Client: International automotive engineering and testing company.
Año: 2025.

From lab to road: understanding real driver acceptance of warning systems across several European markets.


Keywords: Automotive · ADAS · DMS · Road safety · Driving experience · Online quantitative study · International research · Experiential survey.

Challenge

With new European regulations coming into force requiring in-vehicle driver monitoring systems (such as drowsiness and distraction detection), the client’s R&D team needed to go beyond simple compliance. 

How willing are drivers to accept these systems and their warnings? Where is the balance between safety, comfort of use and respect for privacy?

We needed to:

  • Assess the acceptance of different driver warning systems.

  • Understand expectations and concerns around monitoring (privacy, control, intrusiveness).

  • Identify tolerance thresholds for the frequency and intensity of alerts.

  • Detect potential differences by country, age, driving experience, etc.

Methodology

  • Online quantitative study (~20 min) focused on 7 driver warning systems (forward collision, lane departure, overspeed, blind spot, rear obstacle/collision, drowsiness and distraction).

  • Experiential survey with a human-centred design approach:

    • Careful wording and microcopy work to explain each system in everyday language.

    • Use of tooltips and contextualised examples to help people imagine real driving situations and reduce technical jargon.

    • Question design aimed at minimising bias and encouraging more natural responses.


  • Recruitment focused on an international sample segmented by country (UK, France and Germany), age, driving experience, vehicle brand, main type of road they usually drive on, etc.


  • Fieldwork operations: programming and testing of the survey in several languages; linguistic and cultural adaptation of items to ensure understanding and comparability between countries; data quality control and delivery in a format compatible with the client’s analysis systems.

Results

  • Comparative quantitative model for 7 warning systems (FCW, LDW, OW, BSW, RCW, DDAW, ADDW), measuring familiarity, perceived usefulness, trust and reasons to keep them activated or to switch them off.
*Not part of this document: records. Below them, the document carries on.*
(* ===== verification/BulkLedger.v ===== *)
(** Bulk changes, the ledger of [core/bulk-ledger.ts]: a planned change over many targets, its reading
    and judging, the owner's selection and approval, and the records of the writing.

    The two tables are one map of runs, each with its targets in [seq] order (a target's [seq] is its
    position); a transaction is one function. A cell that holds JSON is the value it is parsed to, and
    encryption of a cell is left out. Times are milliseconds, [created_at] counts the seconds SQLite
    stores. Calls of the trigger table are recorded in the order they are made; whether a trigger still
    fires is an argument. *)
From S2P Require Import Prelude Num JsString JsValue Principal BulkData.
Open Scope Z_scope.

(** ** Rows *)

(** [AttachedConnection]: a connection's id and grant. *)
Abbreviation Connection := (string * option string)%type.

(** What a target is to become; nothing of it changes once the run is approved. *)
Record Plan := {
  target_key : string; change : BulkChange; undo_class : option UndoClass; before : option BeforeImage;
  after_planned : option jval; deselected_at : option Z; source_seq : option nat }.
Record Judging := {
  context : option jval; judged_at : option Z; judge_claimed_at : option Z; judge_claim_token : option string;
  context_secret_field : option Z; link_domain : option string }.
(** What the writing recorded. *)
Record Life := {
  claimed_at : option Z; applied_at : option Z; result_ : option string; after_actual : option (jval * bool);
  write_sent : bool; unknown_sends : Z; found_unsent : bool; undone_at : option Z; failed_once : option bool;
  shop_added_markup : bool; host_rewrote : bool }.
Record Target := {
  plan : Plan; judging : Judging; life : Life; error : option string;
  read_connection : option Connection; write_connection : option Connection }.

Inductive ListState := pending | listed.
#[export] Instance ListState_eq_dec : EqDecision ListState.
Proof. solve_decision. Defined.

(** What a run is from its recording on. *)
Record Head := {
  created_at : Z; rowid : Z; created_by : option string; kind : BulkRunKind; target_system : string;
  target_collection : option string; atomic : bool; planner_tag : option string; planner_mandate : option string;
  judge_rule : option jval; judge_rule_hash : option string; list_source : option jval; unsent_tracked : bool }.
(** What the reading and judging write. *)
Record Preparation := {
  rule_hash : string; contract_json : option string; run_undo : UndoClass; list_state : option ListState;
  list_page : Z; list_calls : Z; list_bytes : Z; list_last_id : Z; cost_usd : num; cost_cap_usd : option num;
  judge_started_at : option Z; start_domains : option (list string) }.
Record Approval := {
  approved_by : option string; approved_at : option Z; approval_checksum : option string;
  max_targets : option Z; expires_at : option Z }.
(** @src src/src/core/bulk-ledger.ts 649-660 RunRow *)
Record RunRow := {
  head : Head; source_run_id : option string; prep : Preparation; phase : BulkPhase;
  halt_reason : option BulkHaltReason; approval : Approval; targets_total : Z; targets_applied : Z;
  targets_failed : Z; first_connection : option Connection; targets : list Target }.

Record Probe := { p_host : string; p_method : string; p_kind : string; p_run : string; p_by : option string; p_at : Z }.
Inductive TriggerEffect := bulk_apply | bulk_undo | bulk_preview | bulk_judge.
Inductive TriggerCall := Arm (id : string) (effect : TriggerEffect) (nextRunAt : Z) | Remove (id : string).
Record Ledger := { runs : gmap string RunRow; probes : list Probe; trigger_calls : list TriggerCall }.

Definition no_life : Life :=
  {| claimed_at := None; applied_at := None; result_ := None; after_actual := None; write_sent := false; unknown_sends := 0;
     found_unsent := false; undone_at := None; failed_once := Some false; shop_added_markup := false; host_rewrote := false |}.
Definition no_judging : Judging :=
  {| context := None; judged_at := None; judge_claimed_at := None; judge_claim_token := None; context_secret_field := None;
     link_domain := None |}.
Definition no_approval : Approval :=
  {| approved_by := None; approved_at := None; approval_checksum := None; max_targets := None; expires_at := None |}.
Definition new_target (p : Plan) (e : option string) : Target :=
  {| plan := p; judging := no_judging; life := no_life; error := e; read_connection := None; write_connection := None |}.

(** ** Updates of one column group *)

Definition set_plan (f : Plan -> Plan) (t : Target) : Target :=
  {| plan := f (plan t); judging := judging t; life := life t; error := error t;
     read_connection := read_connection t; write_connection := write_connection t |}.
Definition set_judging (f : Judging -> Judging) (t : Target) : Target :=
  {| plan := plan t; judging := f (judging t); life := life t; error := error t;
     read_connection := read_connection t; write_connection := write_connection t |}.
Definition set_life (f : Life -> Life) (t : Target) : Target :=
  {| plan := plan t; judging := judging t; life := f (life t); error := error t;
     read_connection := read_connection t; write_connection := write_connection t |}.
Definition set_error (e : option string) (t : Target) : Target :=
  {| plan := plan t; judging := judging t; life := life t; error := e;
     read_connection := read_connection t; write_connection := write_connection t |}.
  • International segmentation by market, driver profile and main road type, to understand in which contexts each system is perceived as more useful or more intrusive.

  • Actionable recommendations for the design and configuration of warnings (sensitivity, activation conditions, explanation to the user) and for communications around privacy and new regulatory requirements.

  • An actionable data set to feed future design and development decisions for ADAS/DMS systems.